Problem description:
Using the records below, transcribe word for word the stretch from the line that contains "(* ===== verification/StdMap.v ===== *)" through the line that contains "strictly increasing in", both end lines included, and nothing else.

Data shown:
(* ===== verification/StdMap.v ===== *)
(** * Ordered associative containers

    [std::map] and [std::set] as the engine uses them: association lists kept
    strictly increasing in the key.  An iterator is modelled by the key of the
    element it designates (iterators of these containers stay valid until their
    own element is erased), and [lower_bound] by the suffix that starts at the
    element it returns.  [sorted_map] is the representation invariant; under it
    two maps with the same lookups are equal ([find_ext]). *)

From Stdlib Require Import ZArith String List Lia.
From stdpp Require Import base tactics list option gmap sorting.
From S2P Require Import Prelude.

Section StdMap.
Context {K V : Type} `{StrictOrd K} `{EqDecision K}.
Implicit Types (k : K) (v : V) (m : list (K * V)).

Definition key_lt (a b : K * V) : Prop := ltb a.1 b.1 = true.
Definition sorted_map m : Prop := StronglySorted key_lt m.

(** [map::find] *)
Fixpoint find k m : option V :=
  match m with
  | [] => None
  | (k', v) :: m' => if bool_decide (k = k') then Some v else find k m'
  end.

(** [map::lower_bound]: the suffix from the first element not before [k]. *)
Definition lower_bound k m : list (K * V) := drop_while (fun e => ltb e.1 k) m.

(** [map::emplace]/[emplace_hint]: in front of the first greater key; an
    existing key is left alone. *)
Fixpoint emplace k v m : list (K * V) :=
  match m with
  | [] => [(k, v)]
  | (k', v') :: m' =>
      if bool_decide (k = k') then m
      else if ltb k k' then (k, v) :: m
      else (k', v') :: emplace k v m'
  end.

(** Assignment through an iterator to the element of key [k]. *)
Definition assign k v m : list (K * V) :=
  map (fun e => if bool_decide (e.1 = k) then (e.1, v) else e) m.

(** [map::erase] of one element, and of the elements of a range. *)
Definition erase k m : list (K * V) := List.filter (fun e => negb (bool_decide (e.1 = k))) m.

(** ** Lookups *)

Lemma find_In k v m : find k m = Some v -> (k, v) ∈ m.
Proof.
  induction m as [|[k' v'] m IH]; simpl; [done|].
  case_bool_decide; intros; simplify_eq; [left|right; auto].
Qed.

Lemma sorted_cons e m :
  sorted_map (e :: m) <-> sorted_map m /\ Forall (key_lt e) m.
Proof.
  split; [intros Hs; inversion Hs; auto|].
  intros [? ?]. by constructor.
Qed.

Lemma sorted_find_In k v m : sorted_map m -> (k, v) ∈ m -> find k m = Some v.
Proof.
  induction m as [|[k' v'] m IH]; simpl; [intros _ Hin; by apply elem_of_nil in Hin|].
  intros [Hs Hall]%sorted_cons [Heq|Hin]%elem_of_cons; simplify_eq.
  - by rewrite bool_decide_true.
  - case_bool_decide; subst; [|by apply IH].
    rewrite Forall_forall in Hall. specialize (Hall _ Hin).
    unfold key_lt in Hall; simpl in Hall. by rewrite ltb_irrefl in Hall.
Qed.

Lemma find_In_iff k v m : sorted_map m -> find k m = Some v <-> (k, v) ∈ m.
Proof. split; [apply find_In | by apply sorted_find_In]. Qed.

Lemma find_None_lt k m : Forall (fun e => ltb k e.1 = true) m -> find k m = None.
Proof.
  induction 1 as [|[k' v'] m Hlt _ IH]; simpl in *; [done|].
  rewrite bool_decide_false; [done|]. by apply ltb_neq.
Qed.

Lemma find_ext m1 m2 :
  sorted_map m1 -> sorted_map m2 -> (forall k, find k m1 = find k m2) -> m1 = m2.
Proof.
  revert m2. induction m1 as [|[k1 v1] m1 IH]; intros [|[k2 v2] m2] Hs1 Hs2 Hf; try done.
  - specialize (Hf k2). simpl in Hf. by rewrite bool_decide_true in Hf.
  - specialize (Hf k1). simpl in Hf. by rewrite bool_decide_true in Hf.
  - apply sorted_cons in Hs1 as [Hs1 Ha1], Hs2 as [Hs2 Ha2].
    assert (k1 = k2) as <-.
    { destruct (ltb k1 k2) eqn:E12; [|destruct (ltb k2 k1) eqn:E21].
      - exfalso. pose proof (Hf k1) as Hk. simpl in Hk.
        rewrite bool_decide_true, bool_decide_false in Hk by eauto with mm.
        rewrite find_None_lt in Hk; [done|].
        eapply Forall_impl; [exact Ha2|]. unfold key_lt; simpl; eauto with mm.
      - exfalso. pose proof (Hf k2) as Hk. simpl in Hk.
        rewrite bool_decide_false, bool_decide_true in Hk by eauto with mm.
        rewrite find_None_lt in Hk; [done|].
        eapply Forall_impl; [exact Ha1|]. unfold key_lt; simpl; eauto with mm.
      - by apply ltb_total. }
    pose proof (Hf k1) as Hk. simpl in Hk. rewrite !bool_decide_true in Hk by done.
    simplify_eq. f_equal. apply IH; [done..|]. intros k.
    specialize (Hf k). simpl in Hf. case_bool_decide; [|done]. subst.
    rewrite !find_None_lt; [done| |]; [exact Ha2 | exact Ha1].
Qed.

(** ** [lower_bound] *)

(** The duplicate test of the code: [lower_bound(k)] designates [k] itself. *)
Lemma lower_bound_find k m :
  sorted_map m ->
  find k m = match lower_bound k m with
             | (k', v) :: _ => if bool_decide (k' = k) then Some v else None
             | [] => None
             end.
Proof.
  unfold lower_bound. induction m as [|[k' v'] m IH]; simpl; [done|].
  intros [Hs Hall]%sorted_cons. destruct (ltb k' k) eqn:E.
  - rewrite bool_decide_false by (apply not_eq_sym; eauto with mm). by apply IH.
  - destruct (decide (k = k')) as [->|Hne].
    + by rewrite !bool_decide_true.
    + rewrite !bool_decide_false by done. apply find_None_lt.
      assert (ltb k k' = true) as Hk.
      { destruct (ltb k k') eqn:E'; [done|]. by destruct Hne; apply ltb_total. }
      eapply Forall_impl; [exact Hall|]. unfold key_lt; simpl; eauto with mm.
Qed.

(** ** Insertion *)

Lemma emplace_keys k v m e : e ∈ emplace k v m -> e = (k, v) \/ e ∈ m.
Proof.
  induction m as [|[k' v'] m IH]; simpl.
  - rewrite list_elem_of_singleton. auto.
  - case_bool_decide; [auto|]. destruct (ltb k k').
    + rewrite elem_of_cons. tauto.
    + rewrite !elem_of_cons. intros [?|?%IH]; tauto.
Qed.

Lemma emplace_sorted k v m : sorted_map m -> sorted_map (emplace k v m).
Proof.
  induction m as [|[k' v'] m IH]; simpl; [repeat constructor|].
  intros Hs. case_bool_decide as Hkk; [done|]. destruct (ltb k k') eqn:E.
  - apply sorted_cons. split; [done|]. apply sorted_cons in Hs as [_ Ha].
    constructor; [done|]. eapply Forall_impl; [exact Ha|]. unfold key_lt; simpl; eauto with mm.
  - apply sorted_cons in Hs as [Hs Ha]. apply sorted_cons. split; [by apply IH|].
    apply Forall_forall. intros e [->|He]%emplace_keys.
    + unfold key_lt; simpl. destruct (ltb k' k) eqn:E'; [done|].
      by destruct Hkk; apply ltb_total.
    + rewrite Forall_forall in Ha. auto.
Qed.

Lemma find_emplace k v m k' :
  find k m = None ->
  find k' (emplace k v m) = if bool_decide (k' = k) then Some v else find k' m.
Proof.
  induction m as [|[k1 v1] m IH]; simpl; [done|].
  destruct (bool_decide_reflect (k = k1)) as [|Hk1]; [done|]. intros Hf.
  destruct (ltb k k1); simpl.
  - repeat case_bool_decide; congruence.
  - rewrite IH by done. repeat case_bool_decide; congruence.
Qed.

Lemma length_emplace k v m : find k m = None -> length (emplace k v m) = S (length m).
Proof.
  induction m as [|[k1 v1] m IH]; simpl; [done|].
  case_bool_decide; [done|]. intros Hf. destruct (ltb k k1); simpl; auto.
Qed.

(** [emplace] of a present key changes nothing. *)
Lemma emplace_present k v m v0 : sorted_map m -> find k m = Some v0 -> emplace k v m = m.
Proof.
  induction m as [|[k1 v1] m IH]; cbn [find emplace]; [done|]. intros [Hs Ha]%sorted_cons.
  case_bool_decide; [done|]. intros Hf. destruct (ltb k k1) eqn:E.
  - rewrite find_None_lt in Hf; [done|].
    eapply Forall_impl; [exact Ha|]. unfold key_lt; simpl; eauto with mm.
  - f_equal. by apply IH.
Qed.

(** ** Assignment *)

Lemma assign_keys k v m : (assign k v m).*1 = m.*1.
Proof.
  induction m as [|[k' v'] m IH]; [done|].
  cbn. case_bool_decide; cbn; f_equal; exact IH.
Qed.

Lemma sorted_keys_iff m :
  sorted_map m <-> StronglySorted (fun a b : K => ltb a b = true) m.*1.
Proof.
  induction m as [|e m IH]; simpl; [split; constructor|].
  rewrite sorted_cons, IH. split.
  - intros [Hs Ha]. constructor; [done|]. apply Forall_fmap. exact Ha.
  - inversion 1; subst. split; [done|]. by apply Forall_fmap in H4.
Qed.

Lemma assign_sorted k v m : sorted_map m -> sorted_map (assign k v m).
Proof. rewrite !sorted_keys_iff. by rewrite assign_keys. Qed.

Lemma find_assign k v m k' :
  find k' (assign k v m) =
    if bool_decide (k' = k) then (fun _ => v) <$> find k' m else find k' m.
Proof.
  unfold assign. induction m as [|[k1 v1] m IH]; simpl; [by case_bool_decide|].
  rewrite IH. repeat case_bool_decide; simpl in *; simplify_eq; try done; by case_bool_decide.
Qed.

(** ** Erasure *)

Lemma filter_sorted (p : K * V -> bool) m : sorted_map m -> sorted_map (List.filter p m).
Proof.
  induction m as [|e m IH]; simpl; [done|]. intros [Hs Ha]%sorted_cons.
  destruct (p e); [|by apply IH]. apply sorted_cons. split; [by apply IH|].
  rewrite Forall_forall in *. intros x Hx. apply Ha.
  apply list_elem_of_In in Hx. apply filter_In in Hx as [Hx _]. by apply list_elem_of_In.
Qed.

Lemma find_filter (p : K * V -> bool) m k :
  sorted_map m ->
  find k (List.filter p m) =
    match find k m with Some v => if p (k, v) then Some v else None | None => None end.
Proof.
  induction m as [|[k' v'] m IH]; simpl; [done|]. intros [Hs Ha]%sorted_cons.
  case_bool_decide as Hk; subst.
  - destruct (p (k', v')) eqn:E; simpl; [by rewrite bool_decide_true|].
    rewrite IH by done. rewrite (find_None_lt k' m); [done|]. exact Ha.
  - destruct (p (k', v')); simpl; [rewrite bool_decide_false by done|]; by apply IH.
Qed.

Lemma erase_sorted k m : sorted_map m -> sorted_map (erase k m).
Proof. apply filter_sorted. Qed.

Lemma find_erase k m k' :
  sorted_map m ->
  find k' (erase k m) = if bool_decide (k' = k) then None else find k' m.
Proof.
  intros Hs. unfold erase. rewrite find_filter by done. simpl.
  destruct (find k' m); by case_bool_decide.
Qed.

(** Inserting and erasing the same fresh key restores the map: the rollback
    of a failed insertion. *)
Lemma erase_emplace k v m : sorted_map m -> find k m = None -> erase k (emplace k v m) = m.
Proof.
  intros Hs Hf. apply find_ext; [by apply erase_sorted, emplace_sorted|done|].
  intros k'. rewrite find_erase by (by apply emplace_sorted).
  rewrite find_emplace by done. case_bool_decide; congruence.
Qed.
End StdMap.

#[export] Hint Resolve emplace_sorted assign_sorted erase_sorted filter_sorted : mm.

---

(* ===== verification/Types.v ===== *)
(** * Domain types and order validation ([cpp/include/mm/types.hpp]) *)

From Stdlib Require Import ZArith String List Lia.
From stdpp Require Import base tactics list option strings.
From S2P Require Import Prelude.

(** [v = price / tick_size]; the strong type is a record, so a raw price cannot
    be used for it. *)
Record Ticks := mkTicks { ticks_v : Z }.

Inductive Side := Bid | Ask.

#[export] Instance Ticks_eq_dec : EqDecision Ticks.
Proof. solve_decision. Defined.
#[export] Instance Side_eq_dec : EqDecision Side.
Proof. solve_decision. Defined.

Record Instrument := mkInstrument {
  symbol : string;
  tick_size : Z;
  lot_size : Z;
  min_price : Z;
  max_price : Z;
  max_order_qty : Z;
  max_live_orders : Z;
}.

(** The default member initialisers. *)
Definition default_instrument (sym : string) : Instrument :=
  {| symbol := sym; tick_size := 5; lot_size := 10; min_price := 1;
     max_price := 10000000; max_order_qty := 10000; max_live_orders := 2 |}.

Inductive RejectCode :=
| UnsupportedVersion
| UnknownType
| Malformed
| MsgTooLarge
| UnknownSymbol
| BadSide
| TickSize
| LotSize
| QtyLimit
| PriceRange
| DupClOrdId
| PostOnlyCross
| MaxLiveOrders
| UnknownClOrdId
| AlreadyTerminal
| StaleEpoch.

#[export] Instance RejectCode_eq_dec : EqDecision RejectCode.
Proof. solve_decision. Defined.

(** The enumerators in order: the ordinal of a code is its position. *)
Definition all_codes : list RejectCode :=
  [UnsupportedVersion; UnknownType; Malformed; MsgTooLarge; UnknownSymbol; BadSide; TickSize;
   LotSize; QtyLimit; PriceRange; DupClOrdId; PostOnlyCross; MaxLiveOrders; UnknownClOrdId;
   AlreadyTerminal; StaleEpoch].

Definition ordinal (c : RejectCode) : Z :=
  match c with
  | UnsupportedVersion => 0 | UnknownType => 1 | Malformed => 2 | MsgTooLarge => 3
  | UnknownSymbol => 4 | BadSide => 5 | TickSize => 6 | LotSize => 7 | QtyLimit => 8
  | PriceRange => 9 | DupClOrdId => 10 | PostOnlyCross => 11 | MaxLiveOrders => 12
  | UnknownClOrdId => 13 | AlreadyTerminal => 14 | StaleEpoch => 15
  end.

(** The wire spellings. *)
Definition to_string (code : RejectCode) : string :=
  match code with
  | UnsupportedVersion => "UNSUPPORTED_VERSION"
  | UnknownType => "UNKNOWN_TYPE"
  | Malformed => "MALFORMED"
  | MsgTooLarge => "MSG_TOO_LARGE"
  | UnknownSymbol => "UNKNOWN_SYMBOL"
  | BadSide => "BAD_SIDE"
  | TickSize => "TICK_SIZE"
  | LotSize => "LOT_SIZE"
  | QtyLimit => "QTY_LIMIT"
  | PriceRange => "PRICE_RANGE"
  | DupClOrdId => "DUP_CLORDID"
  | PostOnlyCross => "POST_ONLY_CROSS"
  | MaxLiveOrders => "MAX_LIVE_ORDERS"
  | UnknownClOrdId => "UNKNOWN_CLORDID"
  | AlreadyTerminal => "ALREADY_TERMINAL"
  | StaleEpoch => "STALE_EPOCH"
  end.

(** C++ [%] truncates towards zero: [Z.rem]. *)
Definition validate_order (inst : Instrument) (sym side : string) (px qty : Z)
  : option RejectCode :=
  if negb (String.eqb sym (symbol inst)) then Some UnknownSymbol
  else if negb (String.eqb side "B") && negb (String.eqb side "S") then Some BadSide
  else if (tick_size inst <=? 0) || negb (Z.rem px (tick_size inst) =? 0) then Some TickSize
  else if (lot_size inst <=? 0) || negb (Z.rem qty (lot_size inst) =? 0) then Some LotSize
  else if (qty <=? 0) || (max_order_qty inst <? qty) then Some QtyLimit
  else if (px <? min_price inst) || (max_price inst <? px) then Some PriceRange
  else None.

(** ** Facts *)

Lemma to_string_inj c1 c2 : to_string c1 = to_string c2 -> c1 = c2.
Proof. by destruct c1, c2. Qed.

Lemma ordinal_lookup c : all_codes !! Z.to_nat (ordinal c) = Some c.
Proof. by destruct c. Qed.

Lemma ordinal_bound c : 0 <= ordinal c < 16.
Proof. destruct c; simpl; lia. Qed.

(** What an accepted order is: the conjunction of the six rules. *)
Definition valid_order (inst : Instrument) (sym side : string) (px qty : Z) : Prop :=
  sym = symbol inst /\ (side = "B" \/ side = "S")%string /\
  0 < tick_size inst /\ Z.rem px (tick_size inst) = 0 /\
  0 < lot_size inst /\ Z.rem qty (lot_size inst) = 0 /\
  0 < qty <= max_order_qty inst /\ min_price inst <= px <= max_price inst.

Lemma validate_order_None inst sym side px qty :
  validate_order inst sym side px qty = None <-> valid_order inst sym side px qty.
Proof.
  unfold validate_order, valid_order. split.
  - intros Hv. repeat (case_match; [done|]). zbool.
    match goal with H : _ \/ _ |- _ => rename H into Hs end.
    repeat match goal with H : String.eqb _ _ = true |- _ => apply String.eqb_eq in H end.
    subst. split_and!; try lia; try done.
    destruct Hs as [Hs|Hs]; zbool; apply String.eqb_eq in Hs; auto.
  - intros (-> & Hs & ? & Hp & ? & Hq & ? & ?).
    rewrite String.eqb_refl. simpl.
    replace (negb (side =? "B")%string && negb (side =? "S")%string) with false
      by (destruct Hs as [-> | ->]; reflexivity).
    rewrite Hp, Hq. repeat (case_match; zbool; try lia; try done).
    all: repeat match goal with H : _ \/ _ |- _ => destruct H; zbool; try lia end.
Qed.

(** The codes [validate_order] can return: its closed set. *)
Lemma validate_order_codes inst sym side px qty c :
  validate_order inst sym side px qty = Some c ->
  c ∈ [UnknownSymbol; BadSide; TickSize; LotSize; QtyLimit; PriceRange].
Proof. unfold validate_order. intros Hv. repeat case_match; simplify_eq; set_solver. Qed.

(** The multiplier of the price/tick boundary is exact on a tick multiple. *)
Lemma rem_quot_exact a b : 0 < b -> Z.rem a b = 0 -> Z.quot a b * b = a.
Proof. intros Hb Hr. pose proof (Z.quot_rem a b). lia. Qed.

--

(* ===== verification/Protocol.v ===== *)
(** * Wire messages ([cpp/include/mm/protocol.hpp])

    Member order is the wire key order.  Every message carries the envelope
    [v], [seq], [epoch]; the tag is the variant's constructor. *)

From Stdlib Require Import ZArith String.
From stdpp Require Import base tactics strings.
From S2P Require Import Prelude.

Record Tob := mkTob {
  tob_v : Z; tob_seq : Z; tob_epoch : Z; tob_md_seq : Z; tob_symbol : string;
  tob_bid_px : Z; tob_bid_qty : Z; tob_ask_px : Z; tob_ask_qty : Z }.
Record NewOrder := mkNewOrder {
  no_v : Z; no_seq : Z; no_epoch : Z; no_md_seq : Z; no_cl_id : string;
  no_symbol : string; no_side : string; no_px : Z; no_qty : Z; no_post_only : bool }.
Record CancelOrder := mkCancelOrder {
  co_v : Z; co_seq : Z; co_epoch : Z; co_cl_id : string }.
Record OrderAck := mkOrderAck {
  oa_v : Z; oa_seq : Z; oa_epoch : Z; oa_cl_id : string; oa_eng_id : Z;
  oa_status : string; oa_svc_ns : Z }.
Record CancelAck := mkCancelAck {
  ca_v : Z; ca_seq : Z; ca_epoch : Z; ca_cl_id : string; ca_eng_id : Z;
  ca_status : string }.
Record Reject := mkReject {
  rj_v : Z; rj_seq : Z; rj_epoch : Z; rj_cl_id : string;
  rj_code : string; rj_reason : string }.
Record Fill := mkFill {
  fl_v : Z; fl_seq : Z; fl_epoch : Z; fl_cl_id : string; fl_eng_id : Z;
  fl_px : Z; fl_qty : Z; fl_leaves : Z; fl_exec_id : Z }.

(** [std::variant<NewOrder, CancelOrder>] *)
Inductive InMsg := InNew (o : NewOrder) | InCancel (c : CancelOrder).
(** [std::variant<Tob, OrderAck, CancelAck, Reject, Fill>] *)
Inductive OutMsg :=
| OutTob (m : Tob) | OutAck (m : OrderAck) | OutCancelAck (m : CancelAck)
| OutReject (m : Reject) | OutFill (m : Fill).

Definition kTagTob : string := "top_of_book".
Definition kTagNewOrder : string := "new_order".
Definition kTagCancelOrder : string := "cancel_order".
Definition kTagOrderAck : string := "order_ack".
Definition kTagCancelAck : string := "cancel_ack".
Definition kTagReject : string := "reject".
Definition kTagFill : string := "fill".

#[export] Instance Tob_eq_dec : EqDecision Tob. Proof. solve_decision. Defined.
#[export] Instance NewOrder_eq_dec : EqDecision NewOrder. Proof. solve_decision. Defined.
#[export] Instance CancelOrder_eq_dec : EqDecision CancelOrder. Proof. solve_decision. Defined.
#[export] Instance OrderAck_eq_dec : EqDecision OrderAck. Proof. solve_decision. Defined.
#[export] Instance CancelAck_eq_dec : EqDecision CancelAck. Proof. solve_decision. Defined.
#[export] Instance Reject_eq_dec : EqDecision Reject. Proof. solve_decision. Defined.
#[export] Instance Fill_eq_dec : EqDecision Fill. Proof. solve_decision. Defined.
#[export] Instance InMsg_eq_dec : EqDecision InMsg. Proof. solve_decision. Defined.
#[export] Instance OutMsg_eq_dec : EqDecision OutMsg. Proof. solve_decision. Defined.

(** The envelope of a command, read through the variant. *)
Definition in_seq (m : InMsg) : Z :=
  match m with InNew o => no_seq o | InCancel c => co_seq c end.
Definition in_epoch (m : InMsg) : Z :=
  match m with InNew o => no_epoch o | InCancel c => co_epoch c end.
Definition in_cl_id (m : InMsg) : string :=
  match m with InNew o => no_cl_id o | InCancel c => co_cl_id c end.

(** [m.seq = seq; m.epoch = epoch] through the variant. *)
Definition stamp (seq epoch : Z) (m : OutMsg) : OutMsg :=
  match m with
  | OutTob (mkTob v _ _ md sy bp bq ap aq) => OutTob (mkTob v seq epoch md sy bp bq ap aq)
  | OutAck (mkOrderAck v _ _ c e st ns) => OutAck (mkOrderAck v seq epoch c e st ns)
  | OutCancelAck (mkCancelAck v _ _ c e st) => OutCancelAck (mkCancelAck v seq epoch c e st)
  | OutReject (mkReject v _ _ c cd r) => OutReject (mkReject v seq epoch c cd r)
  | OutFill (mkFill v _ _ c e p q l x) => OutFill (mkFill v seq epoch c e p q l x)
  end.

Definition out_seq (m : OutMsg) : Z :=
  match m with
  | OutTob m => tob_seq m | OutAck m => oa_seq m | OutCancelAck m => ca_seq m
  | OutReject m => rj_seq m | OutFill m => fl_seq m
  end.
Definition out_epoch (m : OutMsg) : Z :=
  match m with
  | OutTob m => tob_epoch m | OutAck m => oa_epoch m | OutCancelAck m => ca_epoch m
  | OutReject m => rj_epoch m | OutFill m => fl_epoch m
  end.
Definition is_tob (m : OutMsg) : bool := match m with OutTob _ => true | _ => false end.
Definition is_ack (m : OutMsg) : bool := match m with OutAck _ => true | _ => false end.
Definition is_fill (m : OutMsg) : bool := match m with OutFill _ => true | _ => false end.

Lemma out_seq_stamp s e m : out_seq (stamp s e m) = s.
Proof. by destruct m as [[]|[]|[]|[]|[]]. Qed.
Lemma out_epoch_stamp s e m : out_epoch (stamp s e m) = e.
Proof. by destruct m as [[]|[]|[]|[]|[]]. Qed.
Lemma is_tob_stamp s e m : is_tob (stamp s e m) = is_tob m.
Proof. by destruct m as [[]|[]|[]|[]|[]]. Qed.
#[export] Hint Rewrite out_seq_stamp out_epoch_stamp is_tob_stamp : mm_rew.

Response to this exercise:
(* ===== verification/StdMap.v ===== *)
(** * Ordered associative containers

    [std::map] and [std::set] as the engine uses them: association lists kept
    strictly increasing in the key.  An iterator is modelled by the key of the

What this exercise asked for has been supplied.